--- Available data ---

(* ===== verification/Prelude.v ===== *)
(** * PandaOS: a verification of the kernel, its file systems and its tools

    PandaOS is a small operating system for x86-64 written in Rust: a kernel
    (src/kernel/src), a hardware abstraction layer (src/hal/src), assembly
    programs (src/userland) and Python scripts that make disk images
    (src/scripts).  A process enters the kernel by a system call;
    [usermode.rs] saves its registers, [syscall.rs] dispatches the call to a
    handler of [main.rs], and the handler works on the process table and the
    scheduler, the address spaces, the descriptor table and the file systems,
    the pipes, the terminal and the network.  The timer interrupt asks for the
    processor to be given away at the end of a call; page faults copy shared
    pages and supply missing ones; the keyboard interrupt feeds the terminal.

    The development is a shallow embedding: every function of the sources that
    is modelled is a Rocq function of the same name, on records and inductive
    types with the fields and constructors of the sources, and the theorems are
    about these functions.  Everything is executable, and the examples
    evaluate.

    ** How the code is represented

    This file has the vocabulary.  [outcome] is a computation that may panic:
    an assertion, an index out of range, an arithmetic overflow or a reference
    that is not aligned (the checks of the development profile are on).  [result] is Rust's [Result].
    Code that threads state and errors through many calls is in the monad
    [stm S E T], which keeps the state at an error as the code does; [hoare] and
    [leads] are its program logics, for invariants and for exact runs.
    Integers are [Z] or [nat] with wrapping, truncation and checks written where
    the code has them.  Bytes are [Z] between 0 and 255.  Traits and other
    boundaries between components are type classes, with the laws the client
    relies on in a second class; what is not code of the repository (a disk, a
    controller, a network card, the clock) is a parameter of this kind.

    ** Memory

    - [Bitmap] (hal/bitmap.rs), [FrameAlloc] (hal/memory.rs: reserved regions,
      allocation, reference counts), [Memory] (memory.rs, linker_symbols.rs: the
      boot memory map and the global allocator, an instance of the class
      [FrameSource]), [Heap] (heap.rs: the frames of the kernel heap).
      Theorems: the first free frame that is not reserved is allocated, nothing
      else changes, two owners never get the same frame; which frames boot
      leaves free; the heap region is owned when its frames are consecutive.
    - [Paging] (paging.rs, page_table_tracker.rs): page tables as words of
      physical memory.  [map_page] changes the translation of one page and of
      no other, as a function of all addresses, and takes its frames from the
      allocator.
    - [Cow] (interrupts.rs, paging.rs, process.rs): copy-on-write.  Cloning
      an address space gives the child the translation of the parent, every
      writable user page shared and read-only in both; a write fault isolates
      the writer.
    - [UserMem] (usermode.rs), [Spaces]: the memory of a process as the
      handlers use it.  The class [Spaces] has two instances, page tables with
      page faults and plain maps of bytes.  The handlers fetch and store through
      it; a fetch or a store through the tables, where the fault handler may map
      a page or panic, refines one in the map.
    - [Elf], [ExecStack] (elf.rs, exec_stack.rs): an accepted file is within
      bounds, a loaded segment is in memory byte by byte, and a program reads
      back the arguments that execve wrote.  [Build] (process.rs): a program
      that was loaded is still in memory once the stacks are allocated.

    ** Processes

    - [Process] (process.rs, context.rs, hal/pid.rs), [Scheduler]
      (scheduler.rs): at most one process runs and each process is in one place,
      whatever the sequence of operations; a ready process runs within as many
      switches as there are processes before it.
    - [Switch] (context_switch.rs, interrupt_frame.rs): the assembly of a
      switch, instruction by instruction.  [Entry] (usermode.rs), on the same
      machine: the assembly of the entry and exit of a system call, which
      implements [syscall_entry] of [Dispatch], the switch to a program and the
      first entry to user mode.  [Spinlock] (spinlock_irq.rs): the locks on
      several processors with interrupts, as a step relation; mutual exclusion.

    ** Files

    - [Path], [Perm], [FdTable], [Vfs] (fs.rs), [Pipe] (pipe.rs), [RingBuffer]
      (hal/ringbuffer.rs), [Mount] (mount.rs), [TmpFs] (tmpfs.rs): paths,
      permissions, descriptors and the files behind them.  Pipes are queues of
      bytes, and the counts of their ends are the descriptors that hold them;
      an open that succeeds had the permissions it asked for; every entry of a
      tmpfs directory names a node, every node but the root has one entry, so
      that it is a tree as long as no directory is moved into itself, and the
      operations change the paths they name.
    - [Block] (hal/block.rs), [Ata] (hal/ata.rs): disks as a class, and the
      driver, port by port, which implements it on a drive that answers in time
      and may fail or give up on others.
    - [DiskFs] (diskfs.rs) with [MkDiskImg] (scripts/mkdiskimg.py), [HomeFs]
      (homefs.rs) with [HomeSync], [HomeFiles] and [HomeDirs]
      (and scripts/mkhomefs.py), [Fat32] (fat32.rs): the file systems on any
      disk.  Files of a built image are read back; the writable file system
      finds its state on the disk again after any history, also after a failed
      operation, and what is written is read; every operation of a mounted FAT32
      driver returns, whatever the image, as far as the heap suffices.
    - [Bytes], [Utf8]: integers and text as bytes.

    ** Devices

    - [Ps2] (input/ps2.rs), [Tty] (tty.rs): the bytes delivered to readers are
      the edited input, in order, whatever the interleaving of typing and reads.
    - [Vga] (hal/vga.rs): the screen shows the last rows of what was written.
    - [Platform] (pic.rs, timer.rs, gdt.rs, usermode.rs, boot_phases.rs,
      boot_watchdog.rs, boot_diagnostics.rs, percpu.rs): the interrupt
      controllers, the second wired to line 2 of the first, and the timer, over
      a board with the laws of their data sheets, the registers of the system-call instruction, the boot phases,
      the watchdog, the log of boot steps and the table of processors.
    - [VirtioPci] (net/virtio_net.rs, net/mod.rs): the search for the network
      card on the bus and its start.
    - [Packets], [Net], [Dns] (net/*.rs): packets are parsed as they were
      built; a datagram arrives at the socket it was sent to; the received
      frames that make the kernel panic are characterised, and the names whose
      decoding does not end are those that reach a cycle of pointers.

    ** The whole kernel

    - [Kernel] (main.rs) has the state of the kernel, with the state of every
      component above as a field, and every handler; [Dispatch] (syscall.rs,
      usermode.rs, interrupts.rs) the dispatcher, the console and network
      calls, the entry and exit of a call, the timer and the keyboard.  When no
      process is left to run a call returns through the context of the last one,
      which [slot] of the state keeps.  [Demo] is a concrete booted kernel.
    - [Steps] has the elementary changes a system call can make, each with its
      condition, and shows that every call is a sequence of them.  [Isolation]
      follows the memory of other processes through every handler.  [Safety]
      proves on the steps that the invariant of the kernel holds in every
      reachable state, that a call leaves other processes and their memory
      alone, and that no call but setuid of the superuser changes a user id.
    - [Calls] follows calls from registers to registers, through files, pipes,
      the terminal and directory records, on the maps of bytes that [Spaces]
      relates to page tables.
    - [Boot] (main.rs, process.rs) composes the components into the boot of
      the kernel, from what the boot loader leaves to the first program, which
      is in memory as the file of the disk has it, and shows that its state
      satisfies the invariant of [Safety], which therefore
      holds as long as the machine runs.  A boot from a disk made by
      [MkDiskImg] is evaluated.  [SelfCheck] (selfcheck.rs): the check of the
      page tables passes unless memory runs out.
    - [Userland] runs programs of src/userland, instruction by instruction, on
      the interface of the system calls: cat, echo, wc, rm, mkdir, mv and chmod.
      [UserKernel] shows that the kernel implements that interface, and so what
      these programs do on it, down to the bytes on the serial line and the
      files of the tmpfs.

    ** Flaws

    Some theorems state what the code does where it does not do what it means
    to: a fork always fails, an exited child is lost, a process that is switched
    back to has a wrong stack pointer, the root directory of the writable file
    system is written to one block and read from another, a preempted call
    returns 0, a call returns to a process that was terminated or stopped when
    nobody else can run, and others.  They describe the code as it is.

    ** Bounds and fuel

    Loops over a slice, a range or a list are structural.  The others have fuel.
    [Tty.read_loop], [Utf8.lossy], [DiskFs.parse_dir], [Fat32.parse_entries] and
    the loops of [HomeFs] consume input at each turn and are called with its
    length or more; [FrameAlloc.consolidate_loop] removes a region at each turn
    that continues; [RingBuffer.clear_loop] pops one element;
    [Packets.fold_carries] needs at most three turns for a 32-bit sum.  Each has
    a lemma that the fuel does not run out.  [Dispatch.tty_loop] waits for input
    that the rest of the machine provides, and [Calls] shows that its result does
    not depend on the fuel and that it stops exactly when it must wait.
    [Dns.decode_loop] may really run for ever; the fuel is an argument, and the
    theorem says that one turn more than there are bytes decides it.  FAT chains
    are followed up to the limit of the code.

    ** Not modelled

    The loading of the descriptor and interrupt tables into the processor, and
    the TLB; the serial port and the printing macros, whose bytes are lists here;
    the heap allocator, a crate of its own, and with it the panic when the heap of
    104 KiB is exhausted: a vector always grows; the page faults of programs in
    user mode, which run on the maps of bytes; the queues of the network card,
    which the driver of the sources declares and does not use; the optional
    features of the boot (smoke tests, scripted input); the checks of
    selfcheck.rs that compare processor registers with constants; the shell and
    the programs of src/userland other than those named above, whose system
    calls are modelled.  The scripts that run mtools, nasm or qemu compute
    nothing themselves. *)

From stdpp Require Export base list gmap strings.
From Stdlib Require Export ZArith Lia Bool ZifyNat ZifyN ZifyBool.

---

Please write out, exactly as they appear above, only the lines in the stretch from the line with "Code that threads" through the line with "[FrameSource]), [Heap] (heap.rs: the".

→ Result for this exercise
    Code that threads state and errors through many calls is in the monad
    [stm S E T], which keeps the state at an error as the code does; [hoare] and
    [leads] are its program logics, for invariants and for exact runs.
    Integers are [Z] or [nat] with wrapping, truncation and checks written where
    the code has them.  Bytes are [Z] between 0 and 255.  Traits and other
    boundaries between components are type classes, with the laws the client
    relies on in a second class; what is not code of the repository (a disk, a
    controller, a network card, the clock) is a parameter of this kind.

    ** Memory

    - [Bitmap] (hal/bitmap.rs), [FrameAlloc] (hal/memory.rs: reserved regions,
      allocation, reference counts), [Memory] (memory.rs, linker_symbols.rs: the
      boot memory map and the global allocator, an instance of the class
      [FrameSource]), [Heap] (heap.rs: the frames of the kernel heap).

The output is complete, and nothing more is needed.